Deep Inertial Poser: Learning to Reconstruct Human Pose from Sparse Inertial Measurements in Real Time

Abstract: We demonstrate a novel deep neural network capable of reconstructing human full body pose in real-time from 6 Inertial Measurement Units (IMUs) worn on the user’s body. In doing so, we address several difficult challenges. First, the problem is severely under-constrained as multiple pose parameters produce the same IMU orientations. Second, capturing IMU data in conjunction with ground-truth poses is expensive and difficult to do in many target application scenarios (e.g., outdoors). Third, modeling temporal dependencies through non-linear optimization has proven effective in prior work but makes real-time prediction infeasible. To address this important limitation, we learn the temporal pose priors using deep learning. To learn from sufficient data, we synthesize IMU data from motion capture datasets. A bi-directional RNN architecture leverages past and future information that is available at training time. At test time, we deploy the network in a sliding window fashion, retaining real time capabilities. To evaluate our method, we recorded DIP-IMU, a dataset consisting of 10 subjects wearing 17 IMUs for validation in 64 sequences with 330 000 time instants; this constitutes the largest IMU dataset publicly available. We quantitatively evaluate our approach on multiple datasets and show results from a real-time implementation. DIP-IMU and the code are available for research purposes (http://dip.is.tuebingen.mpg.de).

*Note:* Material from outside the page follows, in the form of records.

(* ===== verification/SubmitProps.v ===== *)
(** * Submission: atomicity, deduplication, the tenant cap, deferred jobs *)

From S2P Require Import Prelude PyStr Errors States Chain Json Records Database Queries Tables.
From S2P Require Import Claim Invariant Steps ClaimFacts Repository RepoFacts World RateLimiter.
From S2P Require Import RegistryService JobService SubmitService FanOutService SignalService.
From S2P Require Import CancelService Matcher Loops Engine Exec Lifecycle Cascade OutcomeProps.
From S2P Require Import FailProps.
From Stdlib Require Import QArith.
Open Scope string_scope.
Open Scope Z_scope.
Open Scope list_scope.

(** ** Atomicity *)

(** The world is as before, up to names and event numbers drawn in vain. *)
Definition untouched (w w' : World) : Prop := exists db', w' = set_w_db (rollback (w_db w) db') w.

Lemma untouched_refl w : untouched w w.
Proof. exists (w_db w). by rewrite rollback_refl, world_eta. Qed.

Lemma in_tx_untouched {A} (m : DBM A) w w' e : in_tx m w = (w', Raise e) -> untouched w w'.
Proof.
  unfold in_tx, on_db, transaction. destruct (m (w_db w)) as [d [a|e']]; [done|].
  intros [= <- _]. by exists d.
Qed.

(** A transaction followed by work that cannot raise. *)
Lemma tx_then_untouched {A B} (m : DBM A) (k : A -> EM B) w w' e :
  (forall a v, exists v' b, k a v = (v', Ok b)) ->
  (in_tx m ≫= k) w = (w', Raise e) -> untouched w w'.
Proof.
  intros Hk. unfold mbind, M_bind, M_bind_def.
  destruct (in_tx m w) as [v [a|e']] eqn:E.
  - destruct (Hk a v) as (v' & b & ->). done.
  - intros [= <- _]. by eapply in_tx_untouched.
Qed.

(** C24. A call that raises has changed nothing.  When submitting a batch,
    fanning out, completing, failing, signalling, waiting or cancelling raises
    any exception, every table is as it was before the call and so is the state
    of the engine: no partial batch, no gate without children, no archived row
    without its dependents settled. *)
Theorem raised_calls_change_nothing w w' e :
  (forall cfg specs, SubmitService.submit cfg specs w = (w', Raise e) -> untouched w w')
  /\ (forall cfg t c ch oc p, FanOutService.fan_out cfg t c ch oc p w = (w', Raise e) -> untouched w w')
  /\ (forall cfg i t r d s, JobService.complete cfg i t r d s w = (w', Raise e) -> untouched w w')
  /\ (forall u i t a, JobService.fail u i t a w = (w', Raise e) -> untouched w w')
  /\ (forall lk t k p b, SignalService.signal lk t k p b w = (w', Raise e) -> untouched w w')
  /\ (forall lk i t n k s, SignalService.wait lk i t n k s w = (w', Raise e) -> untouched w w')
  /\ (forall i c, CancelService.cancel i c w = (w', Raise e) -> untouched w w').
Proof.
  assert (forall b v, exists v', when b wake_set v = (v', Ok tt)) as Hw by (intros []; eauto).
  split_and!.
  - intros cfg specs. unfold SubmitService.submit. destruct specs as [|s l]; [done|]. intros H.
    assert (forall k : time -> EM SubmitService.SubmitOutcome, (clock ≫= k) w = k (w_clock w) w) as Hk by done.
    rewrite Hk in H.
    destruct (SubmitService.prepare_all _ _ _) as [prepared|e0].
    + revert H. apply tx_then_untouched. intros rs v.
      destruct (Hw (SubmitService.any_queued prepared rs) v) as (v' & E).
      eexists _, _. etransitivity; [eapply bind_ok, E|]. reflexivity.
    + injection H as <- _. apply untouched_refl.
  - intros cfg t c ch oc p. unfold FanOutService.fan_out. destruct ch as [|x ch].
    { intros [= <- _]. apply untouched_refl. }
    destruct (_ <? _); [intros [= <- _]; apply untouched_refl|].
    destruct (FanOutService._quorum_n p); [|intros [= <- _]; apply untouched_refl].
    apply tx_then_untouched. intros r v.
    destruct (Hw (existsb (fun p : uuid * bool => negb (snd p)) (snd r)) v) as (v' & E).
    eexists _, _. etransitivity; [eapply bind_ok, E|]. reflexivity.
  - intros cfg i t r d s. unfold JobService.complete.
    destruct (JobService.oversized _ _); [intros [= <- _]; apply untouched_refl|].
    apply tx_then_untouched. intros [[f g] c] v.
    destruct (Hw (negb (match f with [] => true | _ => false end) || g
              || match c with Some _ => true | None => false end) v) as (v' & E).
    eexists _, _. etransitivity; [eapply bind_ok, E|]. reflexivity.
  - intros u i t a H. unfold JobService.fail in H.
    assert (forall k : time -> EM JobService.FailOutcome, (clock ≫= k) w = k (w_clock w) w) as Hk by done.
    rewrite Hk in H. revert H. apply tx_then_untouched. intros [[x y] rc] v.
    destruct (after_fail_run a x y rc v) as (v' & m & -> & _). eauto.
  - intros lk t k p b. apply tx_then_untouched. intros o v.
    destruct (Hw (SignalService.delivered o) v) as (v' & E).
    eexists _, _. etransitivity; [eapply bind_ok, E|]. reflexivity.
  - intros lk i t n k s. apply in_tx_untouched.
  - intros i c. apply in_tx_untouched.
Qed.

Authors/Presenter(s): Yinghao Huang, Max Planck Institute for Intelligent Systems, Germany
Manuel Kaufmann, ETH Zurich, Switzerland
Emre Aksan, ETH Zurich, Switzerland
Michael J. Black, Max Planck Institute for Intelligent Systems, Germany
Otmar Hilliges, ETH Zurich, Switzerland
Gerard Pons-Moll, Max Planck Institute for Informatik, Germany


Crowd Space: A Predictive Crowd Analysis Technique

Abstract: Over the last two decades there has been a proliferation of methods for simulating crowds of humans. As the number of different methods and their complexity increases, it becomes increasingly unrealistic to expect researchers and users to keep up with all the possible options and trade-offs. We therefore see the need for tools that can facilitate both domain experts and non-expert users of crowd simulation in making high-level decisions about the best simulation methods to use in different scenarios. In this paper, we leverage trajectory data from human crowds and machine learning techniques to learn a manifold which captures representative local navigation scenarios that humans encounter in real life. We show the applicability of this manifold in crowd research, including analyzing trends in simulation accuracy, and creating automated systems to assist in choosing an appropriate simulation method for a given scenario.

Authors/Presenter(s): Ioannis Karamouzas, Clemson University, United States of America
Nick Sohre, University of Minnesota, United States of America
Ran Hu, Facebook, University of Minnesota, United States of America
Stephen J. Guy, University of Minnesota, United States of America


Deep Motifs and Motion Signatures

Abstract: Many analysis tasks for human motion rely on high-level similarity between sequences of motions, that are not an exact matches in joint angles, timing, or ordering of actions. Even the same movements performed by the same person can vary in duration and speed. Similar motions are characterized by similar sets of actions that appear frequently. In this paper we introduce motion motifs and motion signatures that are a succinct but descriptive representation of motion sequences. We first break the motion sequences to short-term movements called motion words, and then cluster the words in a high-dimensional feature space to find motifs. Hence, motifs are words that are both common and descriptive, and their distribution represents the motion sequence. To define a signature, we choose a finite set of motion-motifs, creating a bag-of-motifs representation for the sequence. Motion signatures are agnostic to movement order, speed or duration variations, and can distinguish fine-grained differences between motions of the same class. To cluster words and find motifs, the challenge is to define an effective feature space, where the distances among motion words are semantically meaningful, and where variations in speed and duration are handled. To this end, we use a deep neural network to embed the motion words into feature space using a triplet loss function. We illustrate examples of characterizing motion sequences by motifs, and for the use of motion signatures in a number of applications.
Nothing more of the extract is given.